How many rotations, does deletion from AVL require?
I've searched for these two questions with no luck so far.
The obvious resource, Wikipedia, I did not find very helpful.
When inserting an element at most one (single or double) rotation is needed, at the lowest point where the tree is out of balance. After rotation the height of that subtree is the same as in the original subtree, so all nodes upwards are balanced. See the answer by colleague Raphael to "Does the rebalancing propagate upwards only to update the height of the nodes in an AVL tree?"
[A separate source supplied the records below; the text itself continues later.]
(** X14. When the owner deletes a session, the handler answers with
    success; afterwards the id finds no session and lists no message,
    every other session and its messages are as before, no user row has
    changed, and a second delete or a listing of the messages by the same
    caller is answered with 404. *)
Theorem owner_delete_removes_session
  (sid : Z) (u : UserResponse) (w : world) (s : ChatSession) :
  session_of (db w) sid = Some s ->
  session_user_id s = ur_id u ->
  exists w',
    delete_chat_session sid u w
    = (Ok {| success := true;
             message := lit "Chat session deleted successfully";
             data := None |}, w')
    /\ session_of (db w') sid = None
    /\ fst (get_session_messages sid w') = Ok []
    /\ (forall other, other <> sid ->
          session_of (db w') other = session_of (db w) other
          /\ fst (get_session_messages other w')
             = fst (get_session_messages other w))
    /\ users (db w') = users (db w)
    /\ delete_chat_session sid u w'
       = (Raise (HTTPException 404 (lit "Chat session not found")), w')
    /\ get_session_messages_route sid u w'
       = (Raise (HTTPException 404 (lit "Chat session not found")), w').
Proof.
  intros Hs Hown.
  destruct (session_of_id _ _ Hs) as [_ Hid].
  pose proof (@owned_session sid u w s Hs Hown) as Hcheck.
  exists {| db := {| users := users (db w);
                     sessions := filter (fun x => negb (Z.eqb (session_id x) sid))
                                        (sessions (db w));
                     messages := filter (fun m => negb (Z.eqb (message_session_id m) sid))
                                        (messages (db w)) |};
            sent := sent w; clock_reads := clock_reads w |}.
  assert (Hgone : session_of
                    {| users := users (db w);
                       sessions := filter (fun x => negb (Z.eqb (session_id x) sid))
                                          (sessions (db w));
                       messages := filter (fun m => negb (Z.eqb (message_session_id m) sid))
                                          (messages (db w)) |} sid = None).
  { unfold session_of. cbn [sessions].
    destruct (find _ (filter _ (sessions (db w)))) as [x|] eqn:Hf; auto.
    apply find_some in Hf as [Hin Heq]. apply filter_In in Hin as [_ Hne].
    rewrite Heq in Hne. discriminate. }
  split; [|split; [|split; [|split; [|split; [|split]]]]].
  - unfold delete_chat_session, guarded, try_except, bind.
    rewrite get_session_by_id_run, Hs. rewrite Hs in Hcheck. rewrite Hcheck.
    unfold delete_session, bind, get_db, put_db, ret. rewrite Hid. reflexivity.
  - exact Hgone.
  - unfold get_session_messages, bind, get_db, ret. cbn [fst db messages].
    rewrite filter_none; [reflexivity|].
    intros m Hin. apply filter_In in Hin as [_ Hne].
    now apply negb_true_iff in Hne.
  - intros other Hne. split.
    + unfold session_of. cbn [db sessions]. apply find_filter_other.
      intros x Hx. apply Z.eqb_eq in Hx. rewrite Hx.
      apply negb_true_iff, Z.eqb_neq. exact Hne.
    + unfold get_session_messages, bind, get_db, ret. cbn [fst db messages].
      rewrite filter_filter_other; [reflexivity|].
      intros x Hx. apply Z.eqb_eq in Hx. rewrite Hx.
      apply negb_true_iff, Z.eqb_neq. exact Hne.
  - reflexivity.
  - unfold delete_chat_session, guarded, try_except, bind.
    rewrite get_session_by_id_run. cbn [db]. rewrite Hgone. reflexivity.
  - unfold get_session_messages_route, guarded, try_except, bind.
    rewrite get_session_by_id_run. cbn [db]. rewrite Hgone. reflexivity.
Qed.

(** *** Consistency of the store *)

(** A consistent store: emails and ids of users, ids of sessions and ids
    of messages are each given once, and every message belongs to a
    stored session. *)
Record store_ok (d : database) : Prop := {
  emails_once : NoDup (map email (users d));
  user_ids_once : NoDup (map user_id (users d));
  session_ids_once : NoDup (map session_id (sessions d));
  message_ids_once : NoDup (map message_id (messages d));
  messages_owned :
    forall m, In m (messages d) ->
              In (message_session_id m) (map session_id (sessions d))
}.

Lemma NoDup_snoc {A} (l : list A) (x : A) :
  NoDup l -> ~ In x l -> NoDup (l ++ [x]).
Proof.
  intros Hl Hx. apply (NoDup_Add (a := x) (l := l)).
  - rewrite <- (app_nil_r l) at 1. apply Add_app.
  - split; assumption.
Qed.

Lemma NoDup_map_filter {A B} (key : A -> B) (keep : A -> bool)
  (rows : list A) (Hrows : NoDup (map key rows)) :
  NoDup (map key (filter keep rows)).
Proof.
  revert Hrows. induction rows as [|x rows IH]; simpl; auto.
  intros H. inversion H as [|? ? Hx Hl]; subst.
  destruct (keep x); simpl; auto. constructor; auto.
  intros Hin. apply Hx. apply in_map_iff in Hin as (y & Hy & Hin).
  apply filter_In in Hin as [Hin _]. apply in_map_iff. eauto.
Qed.
(** * HerePy: the routing client ([herepy/routing_api.py])

    A shallow embedding of the route summarizers, the error classifier,
    the route request guard, the matrix request bodies and the matrix job
    poll loop of [RoutingApi], with the properties the specification
    states about them. *)

From Stdlib Require Import String Ascii List ZArith Bool Lia PrimFloat.
Import ListNotations.

#[local] Set Warnings "-register-all".

Local Open Scope list_scope.
Local Open Scope string_scope.

(* ================================================================= *)
(** ** Python strings *)

Module PyStr.

(** [strip_prefix p s] is [Some rest] when [s = p ++ rest]. *)
Fixpoint strip_prefix (p s : string) : option string :=
  match p, s with
  | EmptyString, _ => Some s
  | String a p', String b s' =>
      if Ascii.eqb a b then strip_prefix p' s' else None
  | String _ _, EmptyString => None
  end.

(** [str.partition]: the text before and after the leftmost occurrence of
    [sep], or [None] when [sep] does not occur. *)
Fixpoint partition (sep s : string) {struct s} : option (string * string) :=
  match strip_prefix sep s with
  | Some rest => Some (EmptyString, rest)
  | None =>
      match s with
      | EmptyString => None
      | String c s' =>
          match partition sep s' with
          | Some (b, a) => Some (String c b, a)
          | None => None
          end
      end
  end.

(** [str.split(sep)] for a non-empty [sep]: cut at the non-overlapping
    occurrences of [sep], leftmost first.  The text after an occurrence is
    shorter than the text it was found in, so [length s] cuts suffice. *)
Fixpoint split_fuel (n : nat) (sep s : string) : list string :=
  match n with
  | O => [s]
  | S n' =>
      match partition sep s with
      | None => [s]
      | Some (b, a) => b :: split_fuel n' sep a
      end
  end.

Definition split (sep s : string) : list string :=
  split_fuel (S (String.length s)) sep s.

(** [sep.join(parts)]. *)
Fixpoint join (sep : string) (parts : list string) : string :=
  match parts with
  | [] => EmptyString
  | [p] => p
  | p :: rest => p ++ sep ++ join sep rest
  end.

(** [s.replace(old, new)] for a non-empty [old]. *)
Definition replace (old new s : string) : string :=
  join new (split old s).

(** [sep] occurs in [s]. *)
Definition occurs (sep s : string) : Prop :=
  exists a b, s = a ++ sep ++ b.

Definition contains (sep s : string) : bool :=
  match partition sep s with Some _ => true | None => false end.

End PyStr.

(* ================================================================= *)
(** ** Python values, exceptions and results *)

(** A value decoded by [json.loads], or built by the client before
    [requests] serialises it.  A [dict] keeps its items in insertion
    order. *)
Inductive json : Type :=
| JNull
| JBool (b : bool)
| JInt (z : Z)
| JFloat (f : float)
| JStr (s : string)
| JArr (items : list json)
| JObj (fields : list (string * json)).
Lemma buffer_free_set_outputTokens (x : JsValue) : buffer_free (Sse.set_outputTokens x).
Proof. intros s b; reflexivity. Qed.

Lemma buffer_free_try_ignore (m : Sse.t unit) :
  buffer_free m -> buffer_free (Sse.try_ignore m).
Proof.
  intros Hm s b. unfold Sse.try_ignore. rewrite (Hm s b).
  now destruct (m s).
Qed.

#[local] Hint Resolve buffer_free_ret buffer_free_eval buffer_free_bind
  buffer_free_when buffer_free_append_content buffer_free_set_inputTokens
  buffer_free_set_outputTokens buffer_free_try_ignore : sse.

Lemma bind_settles {B : Type} (m : Sse.t unit) (k : Sse.t B) (s : Sse.Locals) :
  settles m -> (m ;; k) s = k (fst (m s)).
Proof.
  intros Hm. specialize (Hm s). cbn.
  destruct (m s) as [s' r]; cbn in *; subst r. reflexivity.
Qed.

Lemma concat_cons (x : string) (xs : list string) :
  String.concat "" (x :: xs) = x ++ String.concat "" xs.
Proof. destruct xs; simpl; [now rewrite string_app_nil_r | reflexivity]. Qed.

(** ** The decoder *)

(** Decoding a text that arrives in two parts. *)
Lemma decode_app (a b : string) :
  forall d : Utf8.decoder,
    Utf8.decode d (a ++ b)
    = (fst (Utf8.decode (fst (Utf8.decode d a)) b),
       snd (Utf8.decode d a) ++ snd (Utf8.decode (fst (Utf8.decode d a)) b)).
Proof.
  induction a as [|x a IH]; intros d; cbn [append Utf8.decode].
  - cbn. now destruct (Utf8.decode d b).
  - destruct (Utf8.step d x) as [d1 o1]. rewrite IH.
    destruct (Utf8.decode d1 a) as [d2 o2]. cbn [fst snd].
    destruct (Utf8.decode d2 b) as [d3 o3]. cbn [fst snd].
    now rewrite string_app_assoc.
Qed.

Lemma single_line_app (a b : string) :
  single_line (a ++ b) = single_line a && single_line b.
Proof. induction a as [|x a IH]; cbn [append single_line]; [reflexivity | now rewrite IH, andb_assoc]. Qed.

Lemma not_LF (b : ascii) : (11 <= nat_of_ascii b)%nat -> Ascii.eqb b LF = false.
Proof.
  intros H. apply Ascii.eqb_neq. intros ->. cbn in H. lia.
Qed.

Lemma single_byte (b : ascii) :
  Ascii.eqb b LF = false -> single_line (String b "") = true.
Proof. intros H. cbn [single_line]. now rewrite H. Qed.

Lemma wf_idle (seen : bool) : wf (Utf8.idle seen).
Proof. split; [reflexivity | cbn; lia]. Qed.

Lemma output_wf (seen : bool) (cp : string) : wf (fst (Utf8.output seen cp)).
Proof. unfold Utf8.output. destruct seen; apply wf_idle. Qed.

Lemma output_single_line (seen : bool) (cp : string) :
  single_line cp = true -> single_line (snd (Utf8.output seen cp)) = true.
Proof.
  intros H. unfold Utf8.output. destruct seen; cbn [snd]; [exact H|].
  now destruct (cp =? Utf8.bom).
Qed.

Lemma start_wf (seen : bool) (b : ascii) : wf (fst (Utf8.start seen b)).
Proof.
  unfold Utf8.start.
  destruct (nat_of_ascii b <? 128)%nat; [apply output_wf|].
  destruct ((194 <=? nat_of_ascii b) && (nat_of_ascii b <=? 223))%nat eqn:H2.
  { apply andb_true_iff in H2 as [H2 _]. apply Nat.leb_le in H2.
    split; [apply single_byte, not_LF; lia | cbn; lia]. }
  destruct ((224 <=? nat_of_ascii b) && (nat_of_ascii b <=? 239))%nat eqn:H3.
  { apply andb_true_iff in H3 as [H3 _]. apply Nat.leb_le in H3.
    split; [apply single_byte, not_LF; lia |].
    cbn [fst Utf8.lower]. destruct (nat_of_ascii b =? 224)%nat; lia. }
  destruct ((240 <=? nat_of_ascii b) && (nat_of_ascii b <=? 244))%nat eqn:H4.
  { apply andb_true_iff in H4 as [H4 _]. apply Nat.leb_le in H4.
    split; [apply single_byte, not_LF; lia |].
    cbn [fst Utf8.lower]. destruct (nat_of_ascii b =? 240)%nat; lia. }
  apply output_wf.
Qed.

Lemma start_single_line (seen : bool) (b : ascii) :
  Ascii.eqb b LF = false -> single_line (snd (Utf8.start seen b)) = true.
Proof.
  intros H. unfold Utf8.start.
  destruct (nat_of_ascii b <? 128)%nat; [now apply output_single_line, single_byte|].
  destruct ((194 <=? nat_of_ascii b) && (nat_of_ascii b <=? 223))%nat; [reflexivity|].
  destruct ((224 <=? nat_of_ascii b) && (nat_of_ascii b <=? 239))%nat; [reflexivity|].
  destruct ((240 <=? nat_of_ascii b) && (nat_of_ascii b <=? 244))%nat; [reflexivity|].
  now apply output_single_line.
Qed.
picture: originaly the balance at node $p$ equals $-1$ (left subtree one deeper than right subtree). After insertion in the left subtree the balance is now $-2$. Then rebalancing at $p$ will restore the balance at the root to $0$, while at the same time the heigth of the tree at new root $q$ is now the same as for the original tree. This means that all balance factors above will not change.
When deleting occurs, one is not always that lucky. Rotation does not necessarily restore the original tree height, so the tree has to be updated at other levels higher up in the tree. Worst case trees are those which are minimal AVL trees, meaning with no node can be removed without violating the AVL property. There you might have to rotate every level, thus a logarithmic number of times.
picture: an AVL tree of "Fibonacci" type. Deleting the node marked "X" results in unbalance at $11$. Rebalancing at $11$ leads to a tree that is shorter than the original tree, and we get an new imbalance at the root. Another rotation will solve that problem. Note that again the resulting tree is shorter than the original one, so this would propagate to levels above.